We think the idea of brand specificity is being overlooked by both brand owners and consumers. Brand owners need to carefully rethink current brand strategies built on strong customer recognition, derived from place of origin and manufacture. Consumers need to start thinking about why they are paying premium prices for products no longer attached to and manufactured in their place of origin.

What do we see coming? In many cases, consumer backlash against inauthenticity and a return to the type of purchasing behaviour that reinforces and supports genuine national identity and industry. It’s the reason why companies like clothing manufacturer American Apparel (www.americanapparel.net) are thriving. American Apparel now runs the largest garment factory in the United States, employing over 3,000 people at one location in a market where 96 percent of all clothing is imported. Strongly branded by its place of origin, locally manufactured and with sales projected at $400m from its 100 stores and overseas distribution, it proves the case for value in the point of origin.

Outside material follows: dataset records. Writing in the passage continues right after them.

(* ===== verification/FatRw.v ===== *)
(** fs/fat/fat.c: making the chain of a file longer, and the transfers that read and write
    the bytes on it. *)

From S2P Require Import Prelude Bytes Rtc Vfs Block FatVol FatMount FatFile FatDisk FatChain.

(** The last cluster of a chain. *)
Abbreviation last := list.last.

Section Grow.
Context {D : Type} `{DiskLaws D}.
Implicit Types (s t u : vst D) (l new : list Z).

(** From [s] to [t] the chain [l] got the clusters [new] at its end: they were free,
    and are zeroed. Nothing else changed but the entry of the last cluster of [l] and,
    when [leak], other clusters that were free. *)
Record longer (leak : Prop) s t l new : Prop := {
  gr_next : next s t;
  gr_chain : chain t (l ++ new);
  gr_new : forall c, c ∈ new -> valid s c /\ entry s c = FAT_FREE /\ zeroed s t c;
  gr_rest : forall c, valid s c -> c ∉ new -> ~ (leak /\ entry s c = FAT_FREE) ->
            data_same s t c /\ (last l <> Some c -> entry t c = entry s c);
  gr_low : forall i, i < reserved_sec (vol s) -> sec t i = sec s i }.

Lemma chain_used s l c : inv s -> chain s l -> c ∈ l -> entry s c <> FAT_FREE.
Proof.
  intros Hi. induction l as [|d r IH]; intros Hl Hc; [by apply elem_of_nil in Hc|].
  destruct Hl as (Hv & Hr & Hn). apply elem_of_cons in Hc as [->|Hc]; [|by apply IH].
  destruct r as [|e r].
  - unfold FAT_FREE, FAT_EOC in *. lia.
  - destruct Hr as (Hv' & _). pose proof (valid_below_eoc s e Hi Hv'). unfold FAT_FREE. lia.
Qed.

Lemma last_elem l c : last l = Some c -> c ∈ l.
Proof. intros. by apply last_Some_elem_of. Qed.

Lemma data_same_trans s t u c :
  static t = static s -> data_same s t c -> data_same t u c -> data_same s u c.
Proof.
  intros Est H1 H2 k Hk. rewrite <- (H1 k Hk), <- (static_dsec s t) by done. apply H2.
  by destruct (static_vol s t Est) as (->&_).
Qed.

Lemma longer_refl leak s l : inv s -> chain s l -> longer leak s s l [].
Proof.
  intros Hi Hl. split; [done|by rewrite app_nil_r|by intros c ?%elem_of_nil|by intros|done].
Qed.

Lemma longer_same leak s t l : same s t -> chain s l -> longer leak s t l [].
Proof.
  intros Hs Hl. pose proof Hs as ([Hi Est] & Hsec & _).
  split; [done| |by intros c ?%elem_of_nil| |by intros].
  - rewrite app_nil_r. eapply chain_same; [done|by intros; apply same_entry|done].
  - intros c _ _ _. split; [by intros k _|]. intros _. by apply same_entry.
Qed.

(** A chain that grew, and grew again. *)
Lemma longer_trans leak s t u l new1 new2 :
  longer False s t l new1 -> longer leak t u (l ++ new1) new2 -> longer leak s u l (new1 ++ new2).
Proof.
  intros [Hn1 Hc1 Hnew1 Hr1 Hl1] [Hn2 Hc2 Hnew2 Hr2 Hl2]. pose proof Hn1 as [Hit Est].
  assert (Hold : forall c, c ∈ new2 -> (c ∉ l ++ new1) /\ valid s c /\ entry s c = FAT_FREE).
  { intros c Hc. destruct (Hnew2 c Hc) as (Hv & Hf & _).
    assert (Hout : c ∉ l ++ new1) by (intros Hin; by apply (chain_used t _ c Hit Hc1)).
    apply (static_valid s t) in Hv; [|done]. split; [done|]. split; [done|].
    rewrite elem_of_app in Hout. destruct (Hr1 c Hv) as [_ He]; [tauto|tauto|].
    rewrite <- He; [done|]. intros Hlast%last_elem. tauto. }
  split.
  - by eapply next_trans.
  - by rewrite app_assoc.
  - intros c [Hc|Hc]%elem_of_app.
    + destruct (Hnew1 c Hc) as (Hv & Hf & Hz). split; [done|]. split; [done|].
      assert (Hds : data_same t u c).
      { apply (Hr2 c); [by apply (static_valid s t)|intros Hin; destruct (Hold c Hin) as [Ho _]; apply Ho, elem_of_app; auto|].
        intros [_ Hfr]. revert Hfr. eapply chain_used; [done|exact Hc1|apply elem_of_app; auto]. }
      intros k Hk. rewrite <- (Hz k Hk), <- (static_dsec s t) by done. apply Hds.
      by destruct (static_vol s t Est) as (->&_).
    + destruct (Hold c Hc) as (_ & Hv & Hf). split; [done|]. split; [done|].
      destruct (Hnew2 c Hc) as (_ & _ & Hz). by eapply zeroed_static.
  - intros c Hv Hnin Hleak. rewrite elem_of_app in Hnin.
    destruct (Hr1 c Hv) as [Hd1 He1]; [tauto|tauto|].
    destruct (decide (last l = Some c)) as [Hlast|Hlast].
    + destruct (Hr2 c) as [Hd2 _]; [by apply (static_valid s t)|tauto| |split; [by eapply data_same_trans|done]].
      intros [_ Hf]. revert Hf. apply (chain_used t (l ++ new1)); [done|done|].
      apply elem_of_app. left. by apply last_elem.
    + specialize (He1 Hlast).
      destruct (Hr2 c) as [Hd2 He2]; [by apply (static_valid s t)|tauto|by rewrite He1|].
      split; [by eapply data_same_trans|]. intros _. rewrite <- He1. apply He2.
      destruct new1 as [|d new1]; [by rewrite app_nil_r|].
      rewrite last_app_cons. intros E%last_elem. tauto.
  - intros i Hi. rewrite Hl2; [by apply Hl1|]. destruct (static_vol s t Est) as (_&_&->&_). done.
Qed.

(** One cluster more after the last. *)
Lemma allocated_used s t c c' :
  allocated s t c -> valid s c' -> entry s c' <> FAT_FREE -> entry t c' = entry s c' /\ data_same s t c'.
Proof. intros (_ & Hf & (_ & Hc & _) & _) Hv Hu. apply Hc; [done|]. by intros ->. Qed.

Lemma chain_snoc s l c d :
  chain s (l ++ [c]) -> valid s d -> d ∉ l ++ [c] ->
  forall t, static t = static s -> FAT_EOC <= entry t d -> entry t c = d ->
  (forall e, e ∈ l -> entry t e = entry s e) -> chain t (l ++ [c; d]).
Proof.
  intros Hl Hd Hout t Est Ht Hc He. assert (Hdt : valid t d) by by apply (static_valid s t).
  induction l as [|e r IH].
  - destruct Hl as (Hv & _). cbn [app chain]. split; [by apply (static_valid s t)|done].
  - cbn [app] in Hl |- *. destruct Hl as (Hv & Hr & Hn). cbn [chain].
    split; [by apply (static_valid s t)|]. split.
    + apply IH; [done|intros Hin; apply Hout; by right|]. intros x Hx. apply He. by right.
    + rewrite He by left. destruct r; cbn [app] in *; done.
Qed.

Lemma append_cluster s t u l c d :
  inv s -> chain s (l ++ [c]) -> allocated s t d -> linked t u c d ->
  longer False s u (l ++ [c]) [d].
Proof.
  intros Hi Hl Ha Hk. pose proof Ha as (Hv & Hf & Hfr & He & Hz).
  pose proof Hfr as (Hn & Hfc & Hlow). pose proof Hn as [Hit Est].
  pose proof Hk as (Hn' & _ & Hent & Hout). pose proof Hn' as [_ Est'].
  assert (Hne : d ∉ l ++ [c]) by (intros Hin; by apply (chain_used s _ d Hi Hl)).
  assert (Hcin : c ∈ l ++ [c]) by (apply elem_of_app; right; left).
  assert (Hcv : valid s c) by by eapply chain_valid.
  assert (Hcd : d <> c) by by intros ->.
  split.
  - by eapply next_trans.
  - rewrite <- app_assoc. apply (chain_snoc s l c d); [done|done|done|congruence|..].
    + rewrite Hent by by apply (static_valid s t). rewrite (proj2 (Z.eqb_neq _ _)) by done. done.
    + rewrite Hent, Z.eqb_refl by by apply (static_valid s t). done.
    + intros e Hin. assert (valid s e)
        by (eapply chain_valid; [exact Hl|apply elem_of_app; by left]).
      rewrite Hent by by apply (static_valid s t).
      assert (e <> c).
      { intros ->. pose proof (chain_nodup s _ Hi Hl) as Hnd. apply list.NoDup_app in Hnd as (_ & Hnd & _).
        apply (Hnd c); [done|left]. }
      rewrite (proj2 (Z.eqb_neq _ _)) by done.
      apply Hfc; [done|]. intros ->. apply Hne, elem_of_app. by left.
  - intros x ->%list_elem_of_singleton. split; [done|]. split; [done|]. intros k Hk'.
    rewrite <- (Hz k Hk'). pose proof (linked_data t u c d d Hit Hk) as Hd.
    rewrite <- (static_dsec s t) by done. apply Hd; [by apply (static_valid s t)|].
    by destruct (static_vol s t Est) as (->&_).
  - intros x Hx Hnx _. assert (x <> d) by (intros ->; apply Hnx; left). destruct (Hfc x Hx) as [E1 D1]; [congruence|].
    assert (Hxt : valid t x) by by apply (static_valid s t). split.
    + eapply data_same_trans; [done|done|]. by eapply linked_data.
    + rewrite last_snoc. intros Hxc. rewrite Hent, (proj2 (Z.eqb_neq _ _)) by congruence || done. done.
  - intros i Hlt. rewrite Hout; [by apply Hlow|]. left.
    destruct (static_vol s t Est) as (_&_&->&_). done.
Qed.

(** A failed allocation, or a failed link, leaves the chain and what is in use. *)
Lemma leak_grown s t l : inv s -> only_free s t -> chain s l -> longer True s t l [].
Proof.
  intros Hi (Hn & Hc & Hlow) Hl. split; [done| |by intros c ?%elem_of_nil| |done].
  - rewrite app_nil_r. eapply chain_same; [apply Hn| |done]. intros c Hin Hv. apply Hc; [done|].
    by apply (chain_used s l).
  - intros c Hv _ Hu. destruct (Hc c Hv) as [E1 D1]; [tauto|]. done.
Qed.

Lemma longer_weaken s t l new : longer False s t l new -> longer True s t l new.
Proof.
  intros [? ? ? Hr ?]. split; [done..| |done]. intros c Hv Hn Hu. apply Hr; [done|done|tauto].
Qed.

Lemma allocated_only_free s t c : allocated s t c -> only_free s t.
Proof. intros (_ & Hf & Hfr & _). eapply frame_mono; [|exact Hfr]. by intros ? <-. Qed.

(** An entry written with the value it had. *)
Lemma linked_noop X s t c : inv s -> linked s t c (entry s c) -> frame X s t.
Proof.
  intros Hi Hl. destruct (linked_frame s t c _ Hi Hl) as (Hn & _ & Hlow).
  split; [done|]. split; [|done]. intros x Hv _. split; [|by eapply linked_data].
  destruct Hl as (_ & _ & He & _). rewrite He by done. by destruct (Z.eqb_spec x c) as [->|].
Qed.

Lemma extend_chain_spec k : forall s l i c,
  inv s -> read_only (vol s) = false -> chain s l -> l !! i = Some c ->
  iwp (extend_chain k c) s
    (fun _ t => exists new, longer False s t l new /\ length (l ++ new) = Nat.max (length l) (i + 1 + k))
    (fun rc t => exists new, longer True s t l new /\
       (reliable D -> rc = VFS_ENOSPC /\ (length (l ++ new) < i + 1 + k)%nat /\
                      forall x, valid s x -> entry s x = FAT_FREE -> x ∈ new)).
Proof.
  induction k as [|k IH]; intros s l i c Hi Hro Hl Hc; cbn [extend_chain].
  { apply iwp_ret. exists []. split; [by apply longer_refl|]. apply lookup_lt_Some in Hc.
    rewrite app_nil_r. lia. }
  pose proof (lookup_lt_Some _ _ _ Hc) as Hlt.
  (* what follows once the chain is [l ++ add] and the walk is at position [S i] *)
  assert (Hrec : forall t add d, longer False s t l add -> (l ++ add) !! S i = Some d ->
    length (l ++ add) = Nat.max (length l) (S i + 1) ->
    iwp (extend_chain k d) t
      (fun _ u => exists new, longer False s u l new /\ length (l ++ new) = Nat.max (length l) (i + 1 + S k))
      (fun rc u => exists new, longer True s u l new /\
         (reliable D -> rc = VFS_ENOSPC /\ (length (l ++ new) < i + 1 + S k)%nat /\
                        forall x, valid s x -> entry s x = FAT_FREE -> x ∈ new))).
  { intros t add d Hg Hd Hlen. pose proof Hg as [[Hit Est] Hct Hnew Hrest _].
    pose proof (static_vol s t Est) as (_&_&_&_&_&_&_&_&_&Ero&_).
    eapply iwp_mono; [apply (IH t (l ++ add) (S i) d); [done|congruence|done|done]|..].
    - intros [] u (new & Hg' & Hlen'). exists (add ++ new). split; [by eapply longer_trans|].
      rewrite app_assoc, Hlen', Hlen. lia.
    - intros rc u (new & Hg' & Hx). exists (add ++ new). split; [by eapply longer_trans|].
      intros Hrel. destruct (Hx Hrel) as (-> & Hlen' & Hall). split; [done|].
      rewrite app_assoc. split; [lia|]. intros x Hv Hf. apply elem_of_app.
      destruct (decide (x ∈ add)) as [|Hna]; [by left|right]. apply Hall; [by apply (static_valid s t)|].
      destruct (Hrest x Hv Hna) as [_ He]; [tauto|]. rewrite He; [done|].
      intros E%last_elem. by apply (chain_used s l x). }
  eapply iwp_seq; [by apply (chain_next_spec s l i)|..].
  2: { intros rc t (Hs & -> & Hr). exists []. split; [|done]. by apply longer_same. }
  intros n t [Hs Hn]. pose proof Hs as ([Hit Est] & _).
  destruct (l !! S i) as [d|] eqn:E.
  - destruct Hn as [-> Hn0]. rewrite (proj2 (Z.eqb_neq _ _)) by done. apply iwp_bind, iwp_ret.
    apply (Hrec t []); [by apply longer_same|by rewrite app_nil_r|].
    apply lookup_lt_Some in E. rewrite app_nil_r. lia.
  - subst n. cbn [Z.eqb]. apply lookup_ge_None in E.
    assert (exists l0, l = l0 ++ [c]) as [l0 ->].
    { exists (take i l). rewrite <- (take_drop i l) at 1. f_equal.
      rewrite (drop_S l c i Hc). f_equal. apply drop_ge. lia. }
    pose proof (static_vol s t Est) as (_&_&_&_&_&_&_&_&_&Ero&_).
    assert (Hlt' : chain t (l0 ++ [c])) by (eapply chain_same; [done|by intros; apply same_entry|done]).
    assert (Hvc : valid t c) by (eapply chain_valid; [exact Hlt'|apply elem_of_app; right; left]).
    apply iwp_bind. eapply iwp_seq; [apply alloc_spec; [done|congruence]|..].
    2: { intros rc u [Hof Hx]. exists []. split.
         - change [] with ([] ++ [] : list Z). eapply longer_trans; [by apply longer_same|].
           rewrite app_nil_r. by apply leak_grown.
         - intros Hrel. destruct (Hx Hrel) as [-> Hall]. split; [done|].
           rewrite app_nil_r. split; [lia|]. intros x Hv Hf. exfalso.
           apply (Hall x); [by apply (static_valid s t)|]. by rewrite (same_entry s t). }
    intros d u Ha. pose proof Ha as (Hvd & _ & (Hnu & _) & _). pose proof Hnu as [Hiu Esu].
    pose proof (static_vol t u Esu) as (_&_&_&_&_&_&_&_&_&Ero'&_).
    eapply iwp_seq; [apply set_spec; [done|congruence|by apply (static_valid t u)|]|..].
    { pose proof (valid_below_eoc t d Hit Hvd). unfold FAT_EOC in *. lia. }
    2: { intros rc w (Hw & -> & Hr). destruct Hw as [Hw|Hw].
         - exists [d]. split; [|done]. apply longer_weaken.
           change [d] with ([] ++ [d]). eapply longer_trans; [by apply longer_same|].
           rewrite app_nil_r. by apply (append_cluster t u).
         - exists []. split; [|done]. change [] with ([] ++ [] : list Z).
           eapply longer_trans; [by apply longer_same|]. rewrite app_nil_r. apply leak_grown; [done| |done].
           eapply frame_trans; [exact (allocated_only_free t u d Ha)|].
           by apply (linked_noop _ u w c). }
    intros [] w Hw. apply iwp_ret. apply (Hrec w [d]).
    + change [d] with ([] ++ [d]). eapply longer_trans; [by apply longer_same|].
      rewrite app_nil_r. by apply (append_cluster t u).
    + rewrite length_app in *. cbn in *. rewrite lookup_app_r by (rewrite length_app; cbn; lia).
      rewrite length_app. cbn. by replace (S i - (length l0 + 1))%nat with O by lia.
    + rewrite !length_app in *. cbn in *. lia.
Qed.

News Ltd stumbles into a true local piracy debate.





TrueLocal (www.truelocal.com.au), the new Australian online search directory from Rupert Murdoch’s News Limited, seems to have stumbled at launch. The problem seems to be that a search directory sharing the same name was launched in Canada last November(www.truelocal.com).

It’s a case of either real ignorance on the part of News and its naming agency (if they even bothered to go through the process), commercial arrogance, or even a form of cyber piracy.

According to a Sydney Morning Herald report hundreds of Australians had already tried to sign up to the Canadian-based service, mistaking it for the same one offered by News. Even more serious is the claim by TrueLocal president Jake Baillie, who told the Sydney Morning Herald that News Ltd was made aware of TrueLocal's existence and expansion plans for Australia prior to the launch of News Ltd service. Baillie is threatening action.

DIFFUSION checked with Melbourne IT, a domain name registrant which lists truelocal.com.au as being registered by News Ltd on 14 November 2005, while a WHOIS.net search for truelocal.com sees it originally registered in May 2003 and operative from 15 November 2005. This means that the original domain name owners could assert their rights through the Internet Corporation for Assigned Names and Numbers(ICANN), which administers international domain names. Melbourne IT is an international registrant for ICANN and would presumably have an obligation to assert the original registrant’s right to the name.

According to ICANN’s policy on company name copying “disputes over entitlement to a domain-name registration are ordinarily resolved by court litigation between the parties claiming rights to the registration.”

ICANN’s policy states that once the court rules on who is entitled to the registration, the domain name registrar will implement that ruling. Where disputes arising from registrations allegedly made abusively (such as "cyber-squatting" and “cyber-piracy"), companys can then invoke a simple administrative procedure by filing a complaint with one of the dispute-resolution service providers.

At DIFFUSION we believe naming, which includes domain names, is not a haphazard process but requires careful domestic and international business and trademark checking. But when an international media monolith like News gets into some murky waters, we just have to wonder how much they really know.

The top logo is the true true local and the second is News Limited's.